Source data
▬▬▬▬▬▬▬▬▬▬
Definition _blocks_from_ocr (ocr_blocks : list ocr_block) : result (list ContentBlock) :=
  let sorted_blocks := sorted key_yx ocr_blocks in
  let* st := ocr_loop ((-1)%Z, [], []) sorted_blocks in
  let '(_, current_line_text, line_blocks) := st in
  match current_line_text with
  | [] => Ok line_blocks
  | _ =>
      let text := join (py " ") current_line_text in
      Ok (line_blocks ++
          [ {| type := _classify_text text; block_content := CStr text; bbox := None;
               confidence := 1; page := 1; order := length line_blocks |} ])
  end.

(** [_parse_value] *)
Definition _parse_value (value : str) : pyval :=
  let l := lower value in
  if str_eqb l (py "yes") || str_eqb l (py "true") || str_eqb l (py "y") then VBool true
  else if str_eqb l (py "no") || str_eqb l (py "false") || str_eqb l (py "n") then VBool false
  else
    let clean_value :=
      replace 163 [] (replace 8364 [] (replace (ch "$") [] (replace (ch ",") [] value))) in
    let parsed :=
      if contains (ch ".") clean_value
      then let* f := float clean_value in Ok (VFloat f)
      else let* z := int clean_value in Ok (VInt z) in
    match parsed with
    | Ok v => v
    | Raise _ => VStr value
    end.

(** [key_values[key] = parsed_value] on a dict in insertion order. *)
Fixpoint dict_set (key : str) (v : pyval) (dict : list (str * pyval)) : list (str * pyval) :=
  match dict with
  | [] => [(key, v)]
  | (k, w) :: rest =>
      if str_eqb k key then (k, v) :: rest else (k, w) :: dict_set key v rest
  end.

Fixpoint dict_get (key : str) (dict : list (str * pyval)) : option pyval :=
  match dict with
  | [] => None
  | (k, w) :: rest => if str_eqb k key then Some w else dict_get key rest
  end.

(** The first pattern that matches the line, as its two groups. *)
Fixpoint first_match (patterns : list regex) (line : str) : option (str * str) :=
  match patterns with
  | [] => None
  | pattern :: rest =>
      match re_match pattern line with
      | Some m => Some (group 1 m, group 2 m)
      | None => first_match rest line
      end
  end.

(** The body of the loop of [_extract_key_values] on one line: the key and
    the parsed value when a pattern matches. *)
Definition line_key_value (line : str) : option (str * pyval) :=
  let line := strip line in
  match first_match key_value_patterns line with
  | Some (g1, g2) =>
      let key := replace (ch " ") (py "_") (lower (strip g1)) in
      let value := strip g2 in
      Some (key, _parse_value value)
  | None => None
  end.

Definition extract_step (key_values : list (str * pyval)) (line : str) :=
  match line_key_value line with
  | Some (key, parsed_value) => dict_set key parsed_value key_values
  | None => key_values
  end.

(** [_extract_key_values] *)
Definition _extract_key_values (text : str) : list (str * pyval) :=
  fold_left extract_step (split_on 10 text) [].

Section Structure.
(** The built-in [str] on a block content that is not a [str]. *)
Variable str_of_content : content -> str.

Definition content_text (b : ContentBlock) : str :=
  match block_content b with
  | CStr t => t
  | other => str_of_content other
  end.

Definition is_type (t : BlockType) (b : ContentBlock) : bool :=
  match t, type b with
  | B_TITLE, B_TITLE | B_HEADING, B_HEADING => true
  | _, _ => false
  end.

(** [_extract_title] *)
Definition _extract_title (bs : list ContentBlock) : option str :=
  match find (is_type B_TITLE) bs with
  | Some b => Some (content_text b)
  | None =>
      match find (is_type B_HEADING) bs with
      | Some b => Some (content_text b)
      | None => None
      end
  end.

(** [_build_metadata] *)
Definition _build_metadata (ocr : ocr_result) (layout : layout_result)
    (tr : table_result) (kvs : list (str * pyval)) : Metadata :=
  {| ocr_confidence := average_confidence ocr;
     languages := languages_detected ocr;
     md_page_size := page_size layout;
     has_tables := l_has_tables layout;
     has_figures := l_has_figures layout;
     num_regions := length (regions layout);
     num_tables := match tr with Some ts => length ts | None => O end;
     num_key_values := length kvs |}.

(** The block of one region, in the loop of [structure]. *)
Definition region_block (ocr_blocks : list ocr_block) (tr : table_result)
    (idx : nat) (r : region) : ContentBlock :=
  let region_bbox := r_bbox r in
  let region_text := _get_text_in_region ocr_blocks region_bbox in
  let block_type := _map_region_type (r_type r) in
  let c :=
    match block_type, tr with
    | B_TABLE, Some ts =>
        match _find_table_for_region ts region_bbox with
        | Some table_data => CMatrix (matrix table_data)
        | None => CStr region_text
        end
    | B_LIST, _ => CList (_parse_list region_text)
    | _, _ => CStr region_text
    end in
  {| type := block_type; block_content := c; bbox := Some region_bbox;
     confidence := r_confidence r; page := 1; order := idx |}.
▬▬▬▬▬▬▬▬▬▬
The answer must be one number: how many lines in the records above contain "lower".

> **Written reply**
2